Extract from ABC News
Tehran's water taps have started to run dry. (Majid Asgaripour/WANA (West Asia News Agency) via Reuters)
'Nowhere else to go'
Another woman in Tehran, 34-year-old Shiva, had moved to the city for work. She fears what the water shortage could mean for her future.
"Everyone keeps telling me that if the evacuation happens, I'll lose my job and be forced to move somewhere else," she told the ABC.
"But I don't even have the means to go back to my hometown, let alone start over somewhere new.
"It's created a huge sense of uncertainty. Where am I supposed to go? What's going to happen to us?
"How can a city this big even be evacuated? What will happen to people like me who have nowhere else to go?"
People are buying water tanks during the drought crisis in Tehran. (Majid Asgaripour/WANA (West Asia News Agency) via Reuters)
Another Iranian, Nasim, said the quality of the drinking water they did get was "very poor".
She argued that cutting off water supplies, or "reducing pressure" as it was described by authorities, was not "a real solution".
"I see that people are buying all kinds of water storage containers, from small 4 litre buckets to large tanks," she said.
"Even if we don't use water during those cut-off hours, we still have to store it."
Dams drying up
Satellite imagery has shown the scale of the depleted water reserves in dams across Iran.
Nineteen major dams, accounting for about 10 per cent of the country's supplies, are reportedly dry.
Many that still hold water are at single-digit percentage capacity.

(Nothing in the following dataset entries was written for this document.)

(* ===== verification/Offer.v ===== *)
(** What the gateway client checks before it believes a message
    ([src/internal/gatewayclient]): identifiers and times ([config.go], [client.go]),
    job correlation and features ([job_correlation.go]), test-secret selections
    ([src/internal/testsecrets/selection.go]), plugin names
    ([src/internal/pluginname/paper.go]), upload targets ([complete_log_upload.go])
    and lease offers ([offer_validation.go]). *)

From Stdlib Require Import ZifyBool.
From S2P Require Import Prelude Utf8 Strconv Json Sha256 GuestOutput Execution Policy Binder Messages Url JsonStruct.
Import Names Wire.

(** * Texts, times and features *)

Module Checks.

Definition MaximumMessageBytes : Z := 64 * 2 ^ 10.
Definition maximumIdentifierBytes : Z := 128.
Definition maximumReasonBytes : Z := 1024.
Definition Second : Z := 1000000000.
Definition Minute : Z := 60 * Second.
Definition maximumClockSkew : Z := 10 * Minute.

(** [^[A-Za-z0-9][A-Za-z0-9._:/-]*$] and [^[A-Za-z0-9][A-Za-z0-9._+:/-]*$] *)
Definition pattern (more : string) (s : bytes) : bool :=
  match s with
  | [] => false
  | b :: rest => alphanumeric b && forallb (fun b => alphanumeric b || one_of more b) rest
  end.

Definition identifierPattern : bytes -> bool := pattern "._:/-".
Definition versionPattern : bytes -> bool := pattern "._+:/-".

(** [^[0-9A-Fa-f]{8}-[0-9A-Fa-f]{4}-[0-9A-Fa-f]{4}-[0-9A-Fa-f]{4}-[0-9A-Fa-f]{12}$] *)
Definition uuidPattern (s : bytes) : bool := jobID (to_lower s).

(** The validators return whether they find no error. *)
Definition validateIdentifier (value : bytes) (maximum : Z) : bool :=
  negb (zlen value =? 0) && (zlen value <=? maximum) && identifierPattern value.

Definition validateUUID (value : bytes) : bool := uuidPattern value.

Definition validateBoundedText (value : bytes) (minimum maximum : Z) : bool :=
  Utf8.Valid value && (minimum <=? zlen value) && (zlen value <=? maximum) && bool_decide (TrimSpace value = value).

(** A label of a host name made of the letters [letter] accepts. *)
Definition host_label (letter : Z -> bool) (label : bytes) : bool :=
  (1 <=? zlen label) && (zlen label <=? 63) && negb (bool_decide (head label = Some 0x2D))
  && negb (bool_decide (last label = Some 0x2D)) && forallb (fun c => letter c || is_digit c || (c =? 0x2D)) label.

Definition validHost (host : bytes) : bool :=
  is_ip host
  || ((1 <=? zlen host) && (zlen host <=? 253) && forallb (host_label (fun c => is_lower c || is_upper c)) (split_on 0x2E host)).

(** [net.SplitHostPort]; [None] is an error. *)
Definition SplitHostPort (hostport : bytes) : option (bytes * bytes) :=
  match last_index_byte 0x3A hostport with
  | None => None
  | Some i =>
      match hostport with
      | 0x5B :: _ =>
          match index_byte 0x5D hostport with
          | None => None
          | Some close =>
              let host := drop 1 (take close hostport) in
              if (S close =? i)%nat && negb (contains 0x5B (drop 1 hostport)) && negb (contains 0x5D (drop (S close) hostport))
              then Some (host, drop (S i) hostport) else None
          end
      | _ =>
          let host := take i hostport in
          if contains 0x3A host || contains 0x5B hostport || contains 0x5D hostport then None
          else Some (host, drop (S i) hostport)
      end
  end.

(** Whether the text occurs in another. *)
Fixpoint occurs (sub s : bytes) : bool :=
  has_prefix sub s || match s with [] => false | _ :: rest => occurs sub rest end.

Definition validateGatewayAddress (address : bytes) : bool :=
  bool_decide (address = TrimSpace address) && negb (occurs (bs "://") address)
  && match SplitHostPort address with
     | None => false
     | Some (host, port) =>
         validHost host && match parse_uint 16 port with Some p => negb (p =? 0) | None => false end
     end.

Section times.
Context `{TS : Timestamps}.

Definition validateTimestamp (value : option Timestamp) : bool :=
  match value with Some t => TimestampValid t | None => false end.

(** [value.AsTime()]; of a missing timestamp it is the Unix epoch. *)
Definition unix_epoch : Z := 62135596800 * Second.
Definition as_time (value : option Timestamp) : Z := match value with Some t => AsTime t | None => unix_epoch end.

Definition validateTimestampNear (value : option Timestamp) (now : Z) : bool :=
  validateTimestamp value
  && (let difference := saturate (as_time value - now) in
      (- maximumClockSkew <=? difference) && (difference <=? maximumClockSkew)).

End times.

Definition validateDuration `{PolicyCodec} (value : option Duration) (minimum maximum : Z) : bool :=
  match value with
  | None => false
  | Some d => CheckValid d && (minimum <=? AsDuration value) && (AsDuration value <=? maximum)
  end.

Export GuestOutput.PluginName(ValidPaper).

(** ** Features *)

Definition advertisedFeature (features : list Z) (wanted : Z) : bool := existsb (Z.eqb wanted) features.

Section features.
Context `{GatewayProto}.

Definition known_features : list Z := [
  FEATURE_DURABLE_LEASE_ACKNOWLEDGEMENTS; FEATURE_CREDENTIAL_ROTATION; FEATURE_JOB_CORRELATION_V1;
  FEATURE_RESTART_UPLOAD_RECOVERY; FEATURE_OBJECT_UPLOAD_IDENTITY; FEATURE_TERMINAL_EVIDENCE_V1;
  FEATURE_TERMINAL_EVIDENCE_V2; FEATURE_NETWORK_POLICY_V2; FEATURE_NETWORK_AUTHORITY_V2; FEATURE_TEST_SECRETS_V1].

Fixpoint features_known (seen features : list Z) : bool :=
  match features with
  | [] => true
  | f :: rest => existsb (Z.eqb f) known_features && negb (existsb (Z.eqb f) seen) && features_known (f :: seen) rest
  end.

Definition validateAdvertisedFeatures (features : list Z) : bool :=
  features_known [] features
  && (negb (advertisedFeature features FEATURE_NETWORK_POLICY_V2 || advertisedFeature features FEATURE_NETWORK_AUTHORITY_V2)
      || forallb (advertisedFeature features) [1; 3; 7; 9; 10]).

End features.
End Checks.

Import Checks.

(** * Rejections *)

Record OfferRejection := { Reason : Z; RCode : bytes; RMessage : bytes }.

Definition maximumOfferDependencies : Z := 128.
Definition maximumAttemptNumber : Z := 1000000.
Definition maximumDownloadURIBytes : Z := 4096.
Definition maximumFilenameBytes : Z := 255.
Definition maximumOfferDetailBytes : Z := 256.
Definition minimumLeaseDuration : Z := Second.
Definition maximumLeaseDuration : Z := 24 * 60 * Minute.

(** ** Configuration of the client *)

Inductive ScopeKind := ScopePlatform | ScopeOrganization | ScopeOther.

Record ExpectedScope := { Kind : ScopeKind; OrganizationID : bytes }.

Record ResourceBounds := { CPUMillis : Z; MemoryBytes : Z; DiskBytes : Z; ProcessCount : Z }.

Record OfferConfig := {
  Scope : ExpectedScope; Bounds : ResourceBounds; EnableTestSecrets : bool; EnableTerminalEvidenceV2 : bool;
  DisableTerminalEvidence : bool;
}.

(** * Test-secret selections *)

Module Selection.

(** Every object of the value has distinct keys, and nothing is nested deeper than
    [depth]. *)
Fixpoint uniqueJSONValue (depth : nat) (v : json) : bool :=
  match depth with
  | O => false
  | S depth =>
      match v with
      | JObject ms => bool_decide (NoDup (map fst ms)) && forallb (fun m => uniqueJSONValue depth (snd m)) ms
      | JArray vs => forallb (uniqueJSONValue depth) vs
      | _ => true
      end
  end.

(** An object with integer values, as [json.Unmarshal] stores it in a
    [map[string]uint64]; [None] is an error. *)
Fixpoint integers (ms : list (bytes * json)) : option (list (bytes * Z)) :=
  match ms with
  | [] => Some []
  | (k, v) :: ms =>
      match match v with JNumber n => parse_uint 64 n | JNull => Some 0 | _ => None end, integers ms with
      | Some n, Some rest => Some ((k, n) :: rest)
      | _, _ => None
      end
  end.

(** The selection of a configuration whose keys are distinct. *)
Definition selection_of (ms : list (bytes * json)) : option (list (bytes * Z)) :=
  match member (bs "tests") ms with
  | None => Some []
  | Some (JObject tests) =>
      match member (bs "secrets") tests with
      | None => Some []
      | Some (JObject secrets) => integers secrets
      | Some _ => None
      end
  | Some _ => None
  end.

(** [^[a-z][a-z0-9]*([._-][a-z0-9]+)*$]: [after] is whether a letter or digit must come next. *)
Fixpoint name_tail (after : bool) (s : bytes) : bool :=
  match s with
  | [] => negb after
  | c :: rest =>
      if is_lower c || is_digit c then name_tail false rest
      else one_of "._-" c && negb after && name_tail true rest
  end.

Definition selectionName (s : bytes) : bool :=
  match s with c :: rest => is_lower c && name_tail false rest | [] => false end.

Definition selectionUUID : bytes -> bool := jobID.

Fixpoint references_ok (selection : list (bytes * Z)) (seen : list bytes) (previous : bytes)
    (refs : list (option TestSecretReference)) : bool :=
  match refs with
  | [] => true
  | None :: _ => false
  | Some ref :: refs =>
      (zlen (sunknown ref) =? 0) && selectionName (SName ref) && (zlen (SName ref) <=? 63)
      && (bytes_compare previous (SName ref) <? 0) && selectionUUID (SecretId ref)
      && negb (bool_decide (SecretId ref = nilID)) && negb (bool_decide (SecretId ref ∈ seen))
      && negb (SVersion ref =? 0) && (SVersion ref <=? 9007199254740991)
      && bool_decide (default 0 (snd <$> List.find (fun m => bool_decide (fst m = SName ref)) selection) = SVersion ref)
      && references_ok selection (SecretId ref :: seen) (SName ref) refs
  end.

Definition ValidateSelection `{Timestamps} (job : option JobSpecification) : bool :=
  match job with
  | None => false
  | Some job =>
      let raw := NormalizedConfigurationJson job in
      let trimmed := TrimSpace raw in
      if (zlen raw =? 0) || (65536 <? zlen raw) || (64 <? zlen (TestSecrets job)) then false
      else if (zlen trimmed =? 0) || negb (bool_decide (head trimmed = Some 0x7B)) || negb (Utf8.Valid trimmed) then false
      else
        match Json.parse raw with
        | Some (JObject ms) =>
            uniqueJSONValue 65 (JObject ms)
            && match selection_of ms with
               | None => false
               | Some selection =>
                   (zlen selection =? zlen (TestSecrets job)) && references_ok selection [] [] (TestSecrets job)
               end
        | _ => false
        end
  end.

End Selection.

Import Selection.

(** * Offers *)

Section offers.
Context `{TS : Timestamps} `{PB : RunnerProto} `{GP : !GatewayProto} `{CODEC : PolicyCodec}.

(** What the checks use of the protobuf library and of the package
    [src/internal/terminalevidence]. *)
Class OfferCodec := {
  SizeOffer : LeaseOffer -> Z;
  MarshalEnvironment : option ResolvedEnvironment -> option bytes;
  NewContextV2 : JobSpecification -> bool;
}.

Context `{OC : OfferCodec}.

Definition reject (reason : Z) (code message : bytes) : option OfferRejection :=
  Some {| Reason := reason; RCode := code; RMessage := message |}.

Definition rejectUnsupported (code message : string) : option OfferRejection := reject REASON_UNSUPPORTED (bs code) (bs message).

Definition rejectPolicy (code message : string) : option OfferRejection := reject REASON_POLICY (bs code) (bs message).

(** The first rejection of several checks. *)
Definition orelse (a b : option OfferRejection) : option OfferRejection := match a with Some r => Some r | None => b end.

Infix "<or>" := orelse (at level 60, right associativity).

Definition when (condition : bool) (r : option OfferRejection) : option OfferRejection := if condition then r else None.

(** ** Correlation *)

Definition jobCorrelationTraceparentBytes : Z := 55.
Definition jobCorrelationWorkflowBytes : Z := 44.
Definition jobCorrelationWorkflowPrefix : bytes := bs "release/".
Definition zeroUUID : bytes := bs "00000000-0000-0000-0000-000000000000".

Definition slice (s : bytes) (i j : nat) : bytes := take (j - i) (drop i s).

Definition lowerHex (value : bytes) : bool := forallb is_hex value.

Definition allZeroHex (value : bytes) : bool := forallb (Z.eqb 0x30) value.

Definition validTraceparent (value : bytes) : bool :=
  (zlen value =? jobCorrelationTraceparentBytes) && bool_decide (slice value 0 3 = bs "00-")
  && bool_decide (value !! 35%nat = Some 0x2D) && bool_decide (value !! 52%nat = Some 0x2D)
  && lowerHex (slice value 3 35) && lowerHex (slice value 36 52) && lowerHex (slice value 53 55)
  && negb (allZeroHex (slice value 3 35)) && negb (allZeroHex (slice value 36 52))
  && (bool_decide (slice value 53 55 = bs "00") || bool_decide (slice value 53 55 = bs "01")).

Definition validCanonicalNonzeroUUID (value : bytes) : bool :=
  negb (bool_decide (value = zeroUUID)) && bool_decide (value = to_lower value) && validateUUID value.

"Seeing the empty dams is deeply heartbreaking," Nasim said.
"It's really depressing. Even now, on the roads to this point, you can see the trees have lost their colour and are drying out."
Professor Madani said it would take years to fix the long-term problem of "water bankruptcy".
For now, he said, the government needed to be transparent with its citizens about water conservation.
"At the city scale, it's all about survival right now — surviving longer, resisting longer against the drought and ensuring that Tehran would not fully hit the day zero when the taps would completely run dry," he said.
"That requires proper communication with people … and transparency. You [have] got to tell the citizens what's going on, how much water exactly you have … and then invite them to join forces and help you.
"You have to take the blame, you have to admit that you're water bankrupt, you have to admit that you have made mistakes, but right now, all are in it together."
He warned that was the only way to ensure the cooperation of the population.
"They, the citizens, pay the price of this, pay the cost of inaction for so many years, so this is now an emergency management situation," he said.
"All you can do is work with the public and invite them to consume less, and it's not easy in societies where the public don't trust the government and the government doesn't have a good social capital."
Cloud seeding 'a delusion'
On Monday a major downpour fuelled significant flooding in some parts of Iran, with warnings issued across six provinces.
But rather than be a blessing for the drought-ravaged country, it caused significant damage to the bone-dry landscape.
In recent days, reports have emerged from Iran that authorities have begun a campaign of "cloud seeding" — trying to force clouds to rain by spraying chemicals into them.
But Professor Madani said it was unlikely to solve Iran's water problems.
"[In the best case scenario,] if the right conditions are in place, … cloud seeding might enhance precipitation by … 10 to 15 per cent," he said.
"But we don't have any rich nation in the world claiming that cloud seeding has been a solution to their drought. If that was the case, California would have done it. Australia would have done it.
"That's unfortunately a delusion that cloud seeding would solve the problem. It's just something that you can sell well to the public and confuse them."